According to him, this growth was mainly driven by expectations of strong construction activities both domestically and in the main export market of SIDO such as Malaysia.

Edi said that in the Herbal segment, SIDO management highlighted the strong growth shown by Esemag products, although its contribution to total sales of the Herbal segment was not too significant because it had only reached mid high single digits.

"Esemag's sales volume is said to have doubled in the previous 2 months of this year, driven by strong demand for products for herbal-based MAG and GERD," he said.

Geographically, the contribution of the export market is targeted to increase to around 9 percent to 10 percent throughout 2025, an increase compared to 2024 which grew 7 percent, applying the potential for strong growth continuation throughout 2024 of 36 percent (yoy).

Edi said that after recording an increase in the gross profit margin of 210 bps in 2024, SIDO management saw that the gross profit margin for the Herbal segment would tend to be stable, taking into account the price condition of raw materials.

Meanwhile, the F&B segment has the possibility of again experiencing an increase in gross profit margins when compared to 2024 which grew 39.8 percent in line with the prices of several main raw materials which are still in a downward trend and a larger economic scale or the big economy of scale from solid volume growth expectations.

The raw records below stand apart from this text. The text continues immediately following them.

Definition set_sfd (x : Z) (t : atransport) : atransport :=
  {| at_next := at_next t; at_prev := at_prev t; at_remote := at_remote t; at_fd := at_fd t;
     at_transport_socket := at_transport_socket t; at_transport_fde := at_transport_fde t;
     at_ref_count := at_ref_count t; at_sync_token := at_sync_token t;
     at_connection_state := at_connection_state t; at_online := at_online t;
     at_type := at_type t; at_usb := at_usb t; at_sfd := x; at_serial := at_serial t;
     at_product := at_product t; at_model := at_model t; at_device := at_device t;
     at_devpath := at_devpath t; at_adb_port := at_adb_port t; at_kicked := at_kicked t;
     at_disconnects := at_disconnects t; at_token := at_token t; at_auth_fde := at_auth_fde t;
     at_failed_auth_attempts := at_failed_auth_attempts t |}.

Definition set_usb (x : ptr) (t : atransport) : atransport :=
  {| at_next := at_next t; at_prev := at_prev t; at_remote := at_remote t; at_fd := at_fd t;
     at_transport_socket := at_transport_socket t; at_transport_fde := at_transport_fde t;
     at_ref_count := at_ref_count t; at_sync_token := at_sync_token t;
     at_connection_state := at_connection_state t; at_online := at_online t;
     at_type := at_type t; at_usb := x; at_sfd := at_sfd t; at_serial := at_serial t;
     at_product := at_product t; at_model := at_model t; at_device := at_device t;
     at_devpath := at_devpath t; at_adb_port := at_adb_port t; at_kicked := at_kicked t;
     at_disconnects := at_disconnects t; at_token := at_token t; at_auth_fde := at_auth_fde t;
     at_failed_auth_attempts := at_failed_auth_attempts t |}.

Definition set_quals (p m d : option bytes) (t : atransport) : atransport :=
  {| at_next := at_next t; at_prev := at_prev t; at_remote := at_remote t; at_fd := at_fd t;
     at_transport_socket := at_transport_socket t; at_transport_fde := at_transport_fde t;
     at_ref_count := at_ref_count t; at_sync_token := at_sync_token t;
     at_connection_state := at_connection_state t; at_online := at_online t;
     at_type := at_type t; at_usb := at_usb t; at_sfd := at_sfd t; at_serial := at_serial t;
     at_product := p; at_model := m; at_device := d; at_devpath := at_devpath t;
     at_adb_port := at_adb_port t; at_kicked := at_kicked t; at_disconnects := at_disconnects t;
     at_token := at_token t; at_auth_fde := at_auth_fde t;
     at_failed_auth_attempts := at_failed_auth_attempts t |}.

In terms of operational costs, commercial and promotional expenditures (A&P) in general will still be maintained in the range of 10 percent to 12 percent of total revenue when compared to 2024 of 11.7 percent.

Edi conveyed that with a relatively good margin prospect, his party assessed that the achievement of the net profit growth target of 10 percent (yoy) would depend mainly on achieving the revenue target.

Meanwhile, Edi considered that the expectation of net profit growth in 2025 from consensus at the level of 4 percent (yoy) was relatively easy to achieve, so consensus could potentially increase its expectations.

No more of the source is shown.